Société

On a testé ma résistance

Avec mes collègues, on adore se faire griller des tartines.

C’est une activité comme une autre, après tout.

Mais nous avons un problème : Rocco a rendu l’âme. Rocco, c’est notre grille-pain et il s’appelle comme ça parce qu’il commence à se faire vieux, qu’il chauffe de trop et qu’il faut être habile pour faire sauter sa résistance.

Alors, agissant au nom de la Communauté, je suis allée en acheter un nouveau. Nous étions le 9 septembre et il était 12h48 exactement. Apparemment, ça a son importance.

Je suis revenue avec un grille-pain rutilant sous le bras, acclamée par mes collègues.

J’ai mis ma tartine dans le grille-pain. J’ai attendu. Longtemps. J’ai dit à Sophie : « Il faut du temps » et elle a chanté Pascal Obispo « Il faut de temps » en montant très fort dans les aigus comme elle en a le secret. Elle a déclaré solennellement : « Celui-ci s’appellera Pascal ». « D’accord », ai-je répondu.

Mais Pascal n’a pas semblé sensible à son nouveau sobriquet car au bout de dix interminables minutes, il m’a éjecté une tartine molle. J’ai crié « Ma tartine est molle ! »

« Oui, je vois ça, mon craquelin des îles », a dit Sophie.

« Mais je ne supporte pas les tartines molles!!! »

« C’est évident », a-t’elle confirmé, me sentant sur la brèche, n’osant me contrarier.

Elle a suggéré : « Et si c’était l’inverse ?

« C’est-à-dire ? »

« Si le 1 désignait en fait le maximum, au lieu du 6 ? ».
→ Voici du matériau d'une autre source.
Lemma NoDup_proposed t closeTime obj vals : NoDup (proposed t presets closeTime obj vals).*1.
Proof. apply NoDup_map_sorted. Qed.

(** What a node that favours an amendment proposes while enough validators vote for it. *)
Lemma proposed_cases t closeTime obj vals a :
  entry_ok (lists obj) → favours t a → passes_at obj vals a = true → a ∉ adopted obj →
  (a ∉ (majorities obj).*1 → (a, tfGotMajority) ∈ proposed t presets closeTime obj vals) ∧
  (∀ u, u ≠ 0 → (a, u) ∈ majorities obj →
     if u + majorityTime_ t <=? closeTime then (a, 0) ∈ proposed t presets closeTime obj vals
     else a ∉ (proposed t presets closeTime obj vals).*1).
Proof.
  intros Hok (s & Hs & Hv) Hp Ha. 
  assert (∀ f, (a, f) ∈ proposed t presets closeTime obj vals ↔
    (if default 0 (insert_all (majorities obj) !! a) =? 0 then f = tfGotMajority
     else default 0 (insert_all (majorities obj) !! a) + majorityTime_ t ≤ closeTime ∧ f = 0)) as Hf.
  { intros f. rewrite proposed_action, Hs. unfold action. fold (passes_at obj vals a). rewrite Hp, majorities_map.
    rewrite bool_decide_eq_false_2 by (by rewrite enabled_adopted). set (u := default 0 _). cbn [negb andb].
    split.
    - intros (s' & [= <-] & Hact). rewrite Hv in Hact. destruct (u =? 0); cbn in Hact; [by injection Hact|].
      destruct (Z.leb_spec (u + majorityTime_ t) closeTime); cbn in Hact; [|done]. by injection Hact.
    - intros H. exists s. split; [done|]. rewrite Hv. destruct (u =? 0); cbn; [by subst|]. destruct H as [H ->].
      by rewrite (proj2 (Z.leb_le _ _) H). }
  split.
  - intros Hm. apply Hf. apply insert_all_none in Hm. by rewrite Hm.
  - intros u Hu Hin. rewrite (insert_all_lookup (majorities obj) _ _ (eo_majorities _ Hok) Hin) in Hf. cbn [default from_option id] in Hf.
    rewrite (proj2 (Z.eqb_neq u 0) Hu) in Hf. destruct (Z.leb_spec (u + majorityTime_ t) closeTime).
    + by apply Hf.
    + intros ([b f] & Heq & Hin')%list_elem_of_fmap. cbn in Heq. subst b. apply Hf in Hin' as [? _]. lia.
Qed.

(** The state of an amendment that enough validators vote for, [since] the first round. *)
Definition on_the_way (a since : Z) (LT : AmLedger * AmendmentTable) : Prop :=
  a ∈ adopted (al_obj LT.1) ∨ (a ∉ adopted (al_obj LT.1)) ∧ (a, since) ∈ majorities (al_obj LT.1).

Definition node_ok (mt a : Z) (LT : AmLedger * AmendmentTable) : Prop :=
  entry_ok (lists (al_obj LT.1)) ∧ favours LT.2 a ∧ majorityTime_ LT.2 = mt.

Lemma round_ok mt a pct vals LT : node_ok mt a LT → node_ok mt a (round pct vals LT).
Proof.
  destruct LT as [L t]. intros (Hok & Hf & Hmt). cbn in Hok, Hf, Hmt. split; [|].
  - rewrite round_lists. by apply changes_lists_ok.
  - cbn. rewrite <- Hmt. by apply changes_keep.
Qed.

Lemma adopted_round a pct vals LT : a ∈ adopted (al_obj LT.1) → a ∈ adopted (al_obj (round pct vals LT).1).
Proof. destruct LT as [L t]. intros Ha. change (a ∈ (lists (al_obj (round pct vals (L, t)).1)).1). rewrite round_lists. by apply adopted_stays. Qed.

Lemma first_round mt a pct vals LT :
  node_ok mt a LT → passes_at (al_obj LT.1) vals a = true → a ∉ (majorities (al_obj LT.1)).*1 → on_the_way a pct (round pct vals LT).
Proof.
  destruct LT as [L t]. intros (Hok & Hf & Hmt) Hp Hm. cbn [fst snd] in *.
  destruct (decide (a ∈ adopted (al_obj L))) as [Ha|Ha]; [left; by apply adopted_round|]. right.
  change ((a ∉ (lists (al_obj (round pct vals (L, t)).1)).1) ∧ (a, pct) ∈ (lists (al_obj (round pct vals (L, t)).1)).2). rewrite round_lists.
  destruct (proposed_cases t (al_parentClose L) (al_obj L) vals a Hok Hf Hp Ha) as [Hin _].
  destruct (changes_at pct _ a _ (lists (al_obj L)) (NoDup_proposed _ _ _ _) (Hin Hm)) as [-> ->].
  unfold change_lists, lists. cbn [fst snd]. rewrite bool_decide_eq_false_2 by done. change (asks tfGotMajority) with Gain. cbn [fst snd].
  rewrite bool_decide_eq_false_2 by done. cbn. split; [done|]. rewrite elem_of_app. right. by left.
Qed.

Lemma next_round mt a since pct vals LT :
  node_ok mt a LT → passes_at (al_obj LT.1) vals a = true → since ≠ 0 → on_the_way a since LT →
  on_the_way a since (round pct vals LT) ∧ (since + mt ≤ al_parentClose LT.1 → a ∈ adopted (al_obj (round pct vals LT).1)).
Proof.
  destruct LT as [L t]. intros (Hok & Hf & <-) Hp Hs [Ha|[Ha Hm]].
  { split; [left|intros _]; by apply adopted_round. }
  cbn [fst snd] in *. destruct (proposed_cases t (al_parentClose L) (al_obj L) vals a Hok Hf Hp Ha) as [_ Hin]. specialize (Hin since Hs Hm).
  unfold on_the_way. change (adopted ?o) with (lists o).1. change (majorities ?o) with (lists o).2. rewrite round_lists.
  destruct (Z.leb_spec (since + majorityTime_ t) (al_parentClose L)).
  - destruct (changes_at pct _ a _ (lists (al_obj L)) (NoDup_proposed _ _ _ _) Hin) as [H1 _].
    assert (a ∈ (change_lists pct (a, 0) (lists (al_obj L))).1) as H2.
    { unfold change_lists, lists. cbn [fst snd]. rewrite bool_decide_eq_false_2 by done. change (asks 0) with Enable. cbn. rewrite elem_of_app. right. by left. }
    apply H1 in H2. auto.
  - destruct (changes_other pct _ a (lists (al_obj L)) Hin) as [H1 H2]. rewrite H1, H2. split; [by right|lia].
Qed.
End rounds.

(** C14: an amendment is enabled only after a lasting majority. Take any chain of
    ledgers from one without majorities, in which every transaction was proposed by
    a node that waits for [mt], with the validations that node had counted. If the
    last ledger has an amendment the first one had not, then some ledger [L1] has
    the transaction that enables it; a row of ledgers [held] up to the one before
    has noted its majority, with one time, that of the first of them, at least [mt]
    before the close of the last one's parent; and the first of them has the
    transaction that noted it. Both transactions come from nodes that do not veto
    the amendment and whose counted validations had enough votes for it. *)
Theorem enabled_after_lasting_majority fix_ presets mt L Ls a :
  chain fix_ presets mt (L :: Ls) → a ∈ adopted (al_obj L) →
  (∃ first, last (L :: Ls) = Some first ∧ a ∈ adopted (al_obj first)) ∨
  ∃ newer L1 held older since now first before,
    L :: Ls = newer ++ L1 :: held ++ older ∧
    head held = Some now ∧ last held = Some first ∧ head older = Some before ∧
    Forall (λ L, (a, since) ∈ majorities (al_obj L)) held ∧
    al_parentClose first = since ∧ since + mt ≤ al_parentClose now ∧
    decided fix_ presets now a 0 L1 ∧ decided fix_ presets before a tfGotMajority first.
Proof.
  intros Hc Ha. destruct (chain_adopted fix_ presets mt _ Hc _ _ eq_refl a Ha)
    as [?|(newer & held & older & t & now & L1 & Heq & (H1 & first & before & H2) & H3)]; [by left|].
  right. exists newer, L1, held, older, t, now, first, before. naive_solver.
Qed.

(** C15: an amendment that keeps its majority is enabled in time. Let a node that
    knows the amendment and does not veto it count, in every round, enough votes for
    it. Once a ledger's parent closed [mt] after the one of the first round, the
    amendment is enabled with the next round, and stays enabled. *)
Theorem held_majority_enables fix_ presets mt a L t first valSet before now vals next vals' after :
  node_ok mt a (L, t) → a ∉ (majorities (al_obj L)).*1 →
  first ≠ 0 → first + mt ≤ now →
  let all := (first, valSet) :: before ++ (now, vals) :: (next, vals') :: after in
  Forall (λ r : Z * list STValidation, ∀ rules, passes fix_ (AmendmentSet_ctor fix_ rules r.2) a = true) all →
  a ∈ adopted (al_obj (vote_rounds fix_ presets all (L, t)).1).
Proof.
  intros Hok Hm Hf Hnow all Hall. unfold all in *. clear all. rewrite Forall_cons, Forall_app, !Forall_cons in Hall.
  destruct Hall as (H1 & Hb & H2 & H3 & Ha). cbn [fst snd] in *.
  assert (∀ rs LT, Forall (λ r : Z * list STValidation, ∀ rules, passes fix_ (AmendmentSet_ctor fix_ rules r.2) a = true) rs →
    node_ok mt a LT → on_the_way a first LT → node_ok mt a (vote_rounds fix_ presets rs LT) ∧ on_the_way a first (vote_rounds fix_ presets rs LT)) as Hrun.
  { intros rs. induction rs as [|r rs IH]; intros LT Hrs HLT Hw; [done|]. apply Forall_cons in Hrs as [Hr Hrs].
    apply IH; [done|by apply round_ok|]. by eapply next_round; [|apply Hr| |]. }
  assert (∀ rs LT, a ∈ adopted (al_obj LT.1) → a ∈ adopted (al_obj (vote_rounds fix_ presets rs LT).1)) as Hstay.
  { intros rs. induction rs as [|r rs IH]; intros LT HLT; [done|]. apply IH. by apply adopted_round. }
  unfold vote_rounds. cbn [foldl]. rewrite foldl_app. cbn [foldl fst snd]. apply Hstay.
  destruct (Hrun before (vote_round fix_ presets first valSet (L, t))) as [Hok' Hw']; [done|by apply round_ok|by eapply first_round; [..|apply H1|]|].
  set (LT := foldl _ _ before) in *. change (vote_rounds fix_ presets before _) with LT in Hok', Hw'.
  pose proof (round_ok fix_ presets mt a now vals LT Hok') as Hok2.
  destruct (next_round fix_ presets mt a first now vals LT Hok' (H2 _) Hf Hw') as [Hw2 _].
  apply (next_round fix_ presets mt a first next vals' _ Hok2 (H3 _) Hf Hw2). by destruct LT.
Qed.

(** ** Counting votes *)

Definition choices (v : STValidation) : list Z := default [] (val_amendments v).

Definition trusted (vals : list STValidation) : list STValidation := filter (λ v, isTrusted v = true) vals.

(** How often the trusted validations name an amendment. *)
Definition named (a : Z) (vals : list STValidation) : Z := sumZ ((λ v, Z.of_nat (length (filter (.= a) (choices v)))) <$> trusted vals).

Lemma filter_absent (a : Z) l : a ∉ l → filter (.= a) l = [].
Proof. induction l as [|b l IH]; [done|]. rewrite not_elem_of_cons. intros [? ?]. by rewrite filter_cons_False, IH by congruence. Qed.

Lemma count_votes a l : ∀ m,
  foldl count_vote m l !! a =
  if bool_decide (a ∈ l) then Some (default 0 (m !! a) + Z.of_nat (length (filter (.= a) l))) else m !! a.
Proof.
  induction l as [|b l IH]; intros m; [done|]. cbn [foldl]. rewrite IH. unfold count_vote. destruct (decide (b = a)) as [->|Hne].
  - rewrite lookup_insert_eq, filter_cons_True, (bool_decide_eq_true_2 (a ∈ a :: l)) by (done || by left). cbn [default from_option id length].
    case_bool_decide as Hl; f_equal; [lia|]. rewrite filter_absent by done. cbn. lia.
  - rewrite lookup_insert_ne, filter_cons_False by done. by rewrite (bool_decide_ext (a ∈ b :: l) (a ∈ l)) by (rewrite elem_of_cons; naive_solver).
Qed.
Alors on l’a mis sur 1. Mais Pascal a à peine chauffé ma tartine molle.

On a appuyé sur « Décongélation ». Puis sur « Réchauffage ». Toujours une tartine molle.

Nous sommes restées pantoises, prostrées devant le grille-pain qui possède en tout et pour tout deux boutons. On ressemblait un peu à deux chimpanzés qui essayent de faire rentrer des cercles dans des carrés.

Au bout d’un moment, Sophie a suggéré : « Et si ce n’était pas un grille-pain ? »

« Qu’est-ce que tu veux dire ? a demandé André. « Qu’il fait aussi lave-vaisselle ? »

« Si c’était simplement un réchauffeur de tartines et pas un grille-pain? »

« Ça existe, ça, un réchauffeur de tartines? » a demandé Sophie-Marie.

« Je ne sais pas. Mais ça se pourrait ».

« Attends, je vais vérifier sur le ticket ».

Alors j’ai vérifié sur le ticket, pour en avoir le cœur net. Il était écrit « Grille-pain ».

« Aucun doute possible » ai-je dit à l’assemblée « Pascal Obispo est bien un grille-pain ».

Sophie-Marie, voyant que je vérifiais cette information sur le ticket, a fait une suggestion somme toute intelligente : « Et si on allait le rapporter au magasin? ».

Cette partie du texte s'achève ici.